Of course, given how well this film went over, I seriously doubt intergalactic space-travel and that huge war across the stars, is ever going to occur. At the very least, we’ll hopefully be spared another stupidly coincidental way in which more of the evil aliens are destroyed.
While there were numerous tie-ins and much publicity, some sensed all was not well, when Twentieth-Century Fox claimed they would not hold early press screenings for the film. To many, this was a sign that something was amiss…and when the film was finally released, those feelings were allayed, big-time.
Personally, while many gnashed and complained about the 2016 Ghostbusters film being a ‘crime against humanity,’ I felt that Resurgence better fit the bill (hey, at least Ghostbusters had it’s own ‘Will Smith,’ in the form of Kate McKinnon’s Jillian Holtzmann character!).
A lot of films related to 10-30 year old properties these days, seem to fall back on that unfortunate tact, of simply ‘recycling,’ and ‘punching-up’ the older story, and that’s what we have here.
Emmerich and Devlin caught lightning in a bottle in the Summer of 1996, and when trying to do the same thing 2 decades later, it just looks pathetic.
To me, Independence Day was a product of it’s time A film made when corporations were taking over Hollywood, actors were demanding $20 million+ paydays, and film and advertising budgets were also ballooning out-of-control.
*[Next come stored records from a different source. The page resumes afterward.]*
(* ===== verification/Dispatch.v ===== *)
(** * The operators of c10d on MPS tensors ([csrc/backend/MPSFallback.cpp])

    PyTorch selects the kernel of an operator by the highest-priority dispatch
    key of its arguments.  The library registers, for eleven operators of c10d
    under the key MPS, a boxed function that dispatches the operator again with
    CPU as the only key, where c10d has a shim that calls the process group.

    The dispatcher belongs to PyTorch: which key of a set comes first and which
    kernels are registered elsewhere are parameters. *)
From stdpp Require Import gmap strings.
From S2P Require Import Prelude.
#[local] Open Scope string_scope.

(** The keys that are named, and the others. *)
Inductive DispatchKey := KeyCPU | KeyMPS | KeyOther (n : nat).
#[export] Instance DispatchKey_eq_dec : EqDecision DispatchKey.
Proof. solve_decision. Defined.
#[export] Instance DispatchKey_countable : Countable DispatchKey.
Proof.
  refine (inj_countable (fun k => match k with KeyCPU => inl true | KeyMPS => inl false | KeyOther n => inr n end)
    (fun x => Some (match x with inl true => KeyCPU | inl false => KeyMPS | inr n => KeyOther n end)) _).
  by intros [].
Defined.
Abbreviation keys := (gset DispatchKey).

(** A kernel: one that ends the dispatch, or one that dispatches again with a
    set of keys computed from its own. *)
Inductive kernel := Ends (name : string) | Again (f : keys -> keys).

(** [mps_native_redispatch_boxed]: the keys it is given are not used. *)
Definition mps_native_redispatch_boxed : kernel := Again (fun _ => {[KeyCPU]}).

(** [TORCH_LIBRARY_IMPL(c10d, MPS, m)]. *)
Definition mps_operators : list string :=
  ["allreduce_"; "broadcast_"; "_allgather_base_"; "allgather_"; "_reduce_scatter_base_"; "reduce_scatter_";
   "alltoall_base_"; "alltoall_"; "send"; "recv_"; "barrier"].

Section Dispatch.
(** The key of a set that decides, and the kernels of everyone else. *)
Context (highest : keys -> option DispatchKey) (others : string -> DispatchKey -> option kernel).

(** The table after the library is loaded with [f] as its boxed function. *)
Definition table (f : kernel) (op : string) (k : DispatchKey) : option kernel :=
  if decide (k = KeyMPS /\ op ∈ mps_operators) then Some f else others op k.

(** A call of an operator: the kernel that ends it and the number of times it
    was dispatched again; no result while it goes on. *)
Fixpoint dispatch (fuel : nat) (f : kernel) (op : string) (ks : keys) : option (string * nat) :=
  match fuel with
  | 0 => None
  | S fuel =>
    k ← highest ks; x ← table f op k;
    match x with
    | Ends name => Some (name, 0)
    | Again g => r ← dispatch fuel f op (g ks); Some (r.1, S r.2)
    end
  end.

(** CPU alone decides for CPU, and c10d has its shims there. *)
Class DispatchLaws : Prop := {
  highest_cpu : highest {[KeyCPU]} = Some KeyCPU;
  shim op : op ∈ mps_operators -> others op KeyCPU = Some (Ends op)
}.
End Dispatch.

(** An operator of the table on MPS tensors reaches the shim of c10d after one
    redispatch, whatever other keys its arguments carry.  Had the function
    passed the keys on that it was given, no number of redispatches would have
    been enough. *)
Theorem mps_dispatch_reaches_shim highest others `{!DispatchLaws highest others} op ks fuel :
  op ∈ mps_operators -> highest ks = Some KeyMPS ->
  dispatch highest others (2 + fuel) mps_native_redispatch_boxed op ks = Some (op, 1) /\
  dispatch highest others fuel (Again id) op ks = None.
Proof.
  intros Hop Hks. split.
  - cbn. rewrite Hks. cbn. unfold table. rewrite decide_True by done. cbn.
    rewrite (highest_cpu highest others). cbn. rewrite decide_False by (by intros [? _]).
    by rewrite (shim highest others).
  - induction fuel as [|fuel IH]; [done|]. cbn. rewrite Hks. cbn. unfold table. rewrite decide_True by done. cbn.
    by rewrite IH.
Qed.

(** A dispatcher: MPS before CPU, and the shims. *)
Definition demo_highest (ks : keys) : option DispatchKey :=
  if decide (KeyMPS ∈ ks) then Some KeyMPS else if decide (KeyCPU ∈ ks) then Some KeyCPU else None.
#[local] Instance demo_laws : DispatchLaws demo_highest (fun op _ => Some (Ends op)).
Proof. by split. Qed.

Lemma mps_dispatch_reaches_shim_witness :
  dispatch demo_highest (fun op _ => Some (Ends op)) 2 mps_native_redispatch_boxed "allreduce_" {[KeyMPS; KeyCPU]} =
    Some ("allreduce_", 1).
Proof.
  apply (mps_dispatch_reaches_shim demo_highest (fun op _ => Some (Ends op)) "allreduce_" {[KeyMPS; KeyCPU]} 0);
    [by left|reflexivity].
Defined.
At this point, it feels very unlikely that Fox will pony up more dough for Emmerich to make another feature film related to Independence Day…though maybe like how Stargate spun off into it’s SG-1 and Atlantis counterparts, a TV series might be the only way for Roland to continue his own intergalactic space opera.
Oh, and one more thing Roland…DID WE REALLY NEED ANOTHER ‘DOG IN DANGER’ MOMENT!? THIS ISN’T 1996!!!